Risk of Developing Coronary Artery Disease Following a Normal Coronary Angiogram in Middle-Aged Adults

Maheswara S.G. Rao Golla, MBBS1;  Timir Paul, MD2;  Siddhartha Rao, MD1; Chris Wiesen, PhD3;  Michael Yeung, MD1;  George A. Stouffer, MD1

Maheswara S.G. Rao Golla, MBBS1;  Timir Paul, MD2;  Siddhartha Rao, MD1; Chris Wiesen, PhD3;  Michael Yeung, MD1;  George A. Stouffer, MD1

Abstract: Atherosclerosis begins in the teenage years and progresses over time in susceptible individuals. It is unknown, however, whether coronary angiography in middle-aged adults showing no evidence of atherosclerosis identifies individuals at low risk for subsequent development of coronary artery disease (CAD). We identified 4068 patients ≥40 years of age who had at least two coronary angiograms between January 1, 1990 and March 31, 2011. Of these, 227 patients (5.8%) had no CAD and 251 patients (6.4%) had mild atherosclerotic disease (stenosis <30%) on the initial angiogram.
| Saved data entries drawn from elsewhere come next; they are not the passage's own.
(** ** A small network to run the code on

    One interface [en0] with address 192.168.1.10 on 192.168.1.0/24 and the
    gateway 192.168.1.1.  Hosts of the subnet are reached directly, all
    others through the gateway. *)
Module Example.

Definition en0 : Interface := mkInterface 1 "en0" [2; 0; 0; 0; 0; 10]%N.
Definition localAddr : IP := [192; 168; 1; 10]%N.
Definition gateway : IP := [192; 168; 1; 1]%N.
Definition neighbour : IP := [192; 168; 1; 20]%N.
Definition remote : IP := [8; 8; 8; 8]%N.
Definition foreign : IP := [10; 0; 0; 7]%N.
Definition gatewayMAC : HardwareAddr := [2; 0; 0; 0; 0; 1]%N.
Definition neighbourMAC : HardwareAddr := [2; 0; 0; 0; 0; 20]%N.
Definition icmp : IPProtocol := 1%N.

Definition onSubnet (ip : IP) : bool :=
  bool_decide (take 3 ip = [192; 168; 1]%N).

Definition host : Host := {|
  GetLocalIP dstIP :=
    if bool_decide (length dstIP = 4%nat) then
      if onSubnet dstIP then inr (localAddr, en0, None)
      else inr (localAddr, en0, Some gateway)
    else inl (External "no route to host");
  findInterfaceByIP ip :=
    if bool_decide (ip = localAddr) then inr en0
    else inl (External "no interface found")
|}.

(** Capture handles open; the gateway and the neighbour answer requests. *)
Definition net : Network := {|
  openLive _ := None;
  arpReply ip :=
    if bool_decide (ip = gateway) then Some gatewayMAC
    else if bool_decide (ip = neighbour) then Some neighbourMAC
    else None
|}.

(** The same network on a host where no capture handle can be opened. *)
Definition netNoCapture : Network := {|
  openLive _ := Some (External "permission denied");
  arpReply := @arpReply net
|}.

Definition layer : SessionLayer := @specLayer host net.
Definition layerNoCapture : SessionLayer := @specLayer host netNoCapture.

(** The order of the map's own listing taken as the order of [range], and
    the reverse order. *)
Definition order : MapOrder := {|
  rangeSessions := map_to_list;
  rangeSessions_perm := fun m => Permutation_refl (map_to_list m)
|}.
Definition orderReversed : MapOrder := {|
  rangeSessions := fun m => reverse (map_to_list m);
  rangeSessions_perm := fun m => reverse_Permutation (map_to_list m)
|}.

(** A process that has created nothing yet. *)
Definition boot : World := mkWorld ∅ 0 (NewARPCache 0) 0 0.

(** A fresh registry: 60 s cache timeout, 5 s request timeout. *)
Definition fresh : State := NewRawSocketCore 60 5 boot.

(** The registry after one dial to the remote host: one session, one flow. *)
Definition busy : State := st (@DialIP host layer icmp None remote fresh).

(** The connections of a first and of a second dial to the remote host. *)
Definition conn0 : RawIPConn :=
  mkConn 0 localAddr (Some remote) icmp (Some gatewayMAC) 0.
Definition conn1 : RawIPConn :=
  mkConn 1 localAddr (Some remote) icmp (Some gatewayMAC) 0.

(** The session of [busy]. *)
Definition busySession : pcapSession :=
  mkSession {| key := "en0"; iface := en0 |}
            {| cfgArpRequestTimeout := 5000000000 |}
            {[ (localAddr, Some remote, icmp) := conn0 ]} true.

(** The fresh registry after [Close]. *)
Definition closedCore : State := st (@Close layer order fresh).

(** Two callers dialling through the same interface on the fresh registry,
    taking turns transition by transition, and the same two one after the
    other. *)
Definition callers : list Thread :=
  [TStart (CallDial icmp None remote); TStart (CallDial icmp None neighbour)].
Definition alternating : list nat := [0; 1; 0; 1; 0; 1; 0; 1; 0; 1; 0; 1]%nat.
Definition oneByOne : list nat := [0; 0; 0; 0; 0; 0; 1; 1; 1; 1; 1; 1]%nat.

(** A host of the subnet that answers no resolution request, and an
    address that is no address at all. *)
Definition silent : IP := [192; 168; 1; 99]%N.
Definition malformed : IP := [1; 2; 3]%N.

(** The same host with a second interface, and a registry on it with a
    listening flow on each interface. *)
Definition en1 : Interface := mkInterface 2 "en1" [2; 0; 0; 0; 1; 10]%N.
Definition localAddr1 : IP := [10; 1; 0; 10]%N.
Definition hostTwo : Host := {|
  GetLocalIP := @GetLocalIP host;
  findInterfaceByIP ip :=
    if bool_decide (ip = localAddr1) then inr en1 else @findInterfaceByIP host ip
|}.
Definition listening : State :=
  st (@ListenIP hostTwo layer localAddr1 icmp
        (st (@ListenIP hostTwo layer localAddr icmp fresh))).

(** The same host with another gateway on its default route. *)
Definition otherGateway : IP := [192; 168; 1; 254]%N.
Definition hostOtherGateway : Host := {|
  GetLocalIP dstIP :=
    if bool_decide (length dstIP = 4%nat) then
      if onSubnet dstIP then inr (localAddr, en0, None)
      else inr (localAddr, en0, Some otherGateway)
    else inl (External "no route to host");
  findInterfaceByIP := @findInterfaceByIP host
|}.

End Example.

(** ** Reading traces *)

(** The caller's own effects: a trace without what its callees and the
    reaper did. *)
Fixpoint callerTrace (t : list Event) : list Event :=
  match t with
  | [] => []
  | EvSession _ :: t => callerTrace t
  | EvReaper _ :: t => callerTrace t
  | e :: t => e :: callerTrace t
  end.

(** What the reaper did in the course of a trace. *)
Definition reaperTrace (t : list Event) : list Event :=
  omap (fun e => match e with EvReaper e => Some e | _ => None end) t.

(** The addresses whose hardware address was asked of the resolution cache. *)
Definition resolved (t : list Event) : list IP :=
  omap (fun e => match e with EvSession (SResolve target) => Some target | _ => None end) t.

(** The interfaces for which a session was constructed. *)
Definition constructed (t : list Event) : list string :=
  omap (fun e => match e with EvNewPcapSession name => Some name | _ => None end) t.

(** The interfaces on which a capture handle was opened. *)
Definition opened (t : list Event) : list string :=
  omap (fun e => match e with EvSession (SOpenHandle name) => Some name | _ => None end) t.

(** The same outcome with the final state transformed. *)
Definition mapSt {S E A} (f : S -> S) (o : Out S E A) : Out S E A :=
  mkOut (res o) (f (st o)) (evs o).

(** Code that leaves the [isClosed] flag as it found it. *)
Definition keepsFlag {A} (m : M State Event A) : Prop :=
  forall s, isClosed (core (st (m s))) = isClosed (core s).

(** No event of a trace is a [Store] on a flow table. *)
Definition noStore (t : list Event) : Prop :=
  Forall (fun ev => forall p k c, ev <> EvStore p k c) t.

(** A trace without its log lines. *)
Fixpoint withoutLogs (t : list Event) : list Event :=
  match t with
  | [] => []
  | EvLog _ :: t => withoutLogs t
  | e :: t => e :: withoutLogs t
  end.

(** The discipline of [core.mu] read off a trace: the lock is taken only
    when free, released only when held, free at the end, and while it is
    held nothing happens but its release (the map access between the two
    leaves no event).  [held] tells whether the lock is held before the
    trace. *)
Fixpoint lockDiscipline (held : bool) (t : list Event) : bool :=
  match t with
  | [] => negb held
  | EvLock :: t => if held then false else lockDiscipline true t
  | EvUnlock :: t => if held then lockDiscipline false t else false
  | _ :: t => if held then false else lockDiscipline false t
  end.

(** A registry in service: not closed, both channels open, the reaper
    running. *)
Definition inService (c : RawSocketCore) : Prop :=
  isClosed c = false /\ stopChan c = ChanOpen /\ pcapSessionCloseSig c = ChanOpen
  /\ wg c = 1%nat.

(** Either nothing, or one new entry under a name the map did not hold. *)
Definition oneInsert (c c' : RawSocketCore) : Prop :=
  c' = c
  \/ exists name ps,
       pcapSessionMap c !! name = None /\ c' = withSessionMap <[name := ps]> c.


(** The calls of a session's [listenIP] in a trace, with their arguments. *)
Definition listened (t : list Event) : list (ptr * IP * IPProtocol) :=
  omap (fun e => match e with
                 | EvSessionListen ps ip protocol => Some (ps, ip, protocol)
                 | _ => None
                 end) t.

(** Code whose trace, started with the lock free, keeps the discipline. *)
Definition disciplined {A} (m : M State Event A) : Prop :=
  forall s, lockDiscipline false (evs (m s)) = true.

(** A map without the entries under a list of keys. *)
Definition deleteAll (keys : list string) (m : gmap string ptr) : gmap string ptr :=
  foldl (fun m k => delete k m) m keys.

Section RegistryUse.

Context {host : Host} {layer : SessionLayer} {order : MapOrder}.

(** The world after [close] has been called on each session of a list, in
    order. *)
Definition closeAll (l : list ptr) (w : World) : World :=
  foldl (fun w ps => afterClose (close ps w)) w l.

(** The sessions of a list that announce their closure when [close] is
    called on each in order, starting in a given world. *)
Fixpoint announcing (l : list ptr) (w : World) : list ptr :=
  match l with
  | [] => []
  | ps :: rest =>
      (if announced (close ps w) then [ps] else [])
      ++ announcing rest (afterClose (close ps w))
  end.

(** The keys under which the reaper deletes for those announcements:
    [ps.params.key] of each announcing session, read when it is received. *)
Fixpoint announcedKeys (l : list ptr) (w : World) : list string :=
  match l with
  | [] => []
  | ps :: rest =>
      (if announced (close ps w)
       then match sessions (afterClose (close ps w)) !! ps with
            | Some sess => [key (params sess)]
            | None => []
            end
       else [])
      ++ announcedKeys rest (afterClose (close ps w))
  end.


(** What can happen to a registry in service, one call after the other:
    a dial, a listen, or the reaper receiving a session's closure. *)
Inductive Op :=
| OpDial (protocol : IPProtocol) (srcIP : option IP) (dstIP : IP)
| OpListen (ip : IP) (protocol : IPProtocol)
| OpSessionClosed (ps : ptr).

Definition runOp (s : State) (op : Op) : State :=
  match op with
  | OpDial protocol srcIP dstIP => st (DialIP protocol srcIP dstIP s)
  | OpListen ip protocol => st (ListenIP ip protocol s)
  | OpSessionClosed ps => st (handlePcapSessionClose [SigSessionClosed ps] s)
  end.

Definition runOps (ops : list Op) (s : State) : State :=
  foldl runOp s ops.

(** The reaper having handled the closure of each session of a list, in
    order. *)
Definition reapAll (closed : list ptr) (s : State) : State :=
  foldl (fun s ps => st (reap ps s)) s closed.

(** The keys under which the reaper deletes for a list of closed sessions:
    [ps.params.key] of each session object. *)
Definition reapedKeys (w : World) (closed : list ptr) : list string :=
  omap (fun ps => (fun sess => key (params sess)) <$> sessions w !! ps) closed.

End RegistryUse.

(** * Properties *)

(** ** The monad *)

Section MonadFacts.

Context {S E : Type}.

Lemma bind_ok {A B} (m : M S E A) (f : A -> M S E B) s a :
  res (m s) = inr a ->
  bind m f s = mkOut (res (f a (st (m s)))) (st (f a (st (m s))))
                     (evs (m s) ++ evs (f a (st (m s)))).
Proof.
  intros H. unfold bind. destruct (m s) as [r s1 t1]. simpl in *. subst r.
  now destruct (f a s1).
Qed.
Patients in the normal-angiogram group were younger, more often female, and less likely to use tobacco than patients in the mild-atherosclerosis group, while rates of diabetes and hypertension were the same. Angiographic evidence of any CAD and obstructive CAD was apparent in 26% and 4.8%, respectively of the normal-angiogram group on subsequent angiography performed 75 ± 46 months later. Myocardial infarction and revascularization occurred in 4.8% and 3.5%, respectively. Progression of CAD (odds ratio = 10.2), development of obstructive CAD (odds ratio = 8.9), myocardial infarction (odds ratio = 2.7), and revascularization (odds ratio = 8.4) were more frequent in the mild-atherosclerosis group. In summary, 26% of middle-aged adults with a normal coronary angiogram who had subsequent angiography for clinical reasons developed CAD, although the annual rates of myocardial infarction or revascularization were very low. Even mild atherosclerosis on the initial angiogram increased the rate of progression of CAD by 10-fold and the rate of revascularization by 8-fold. 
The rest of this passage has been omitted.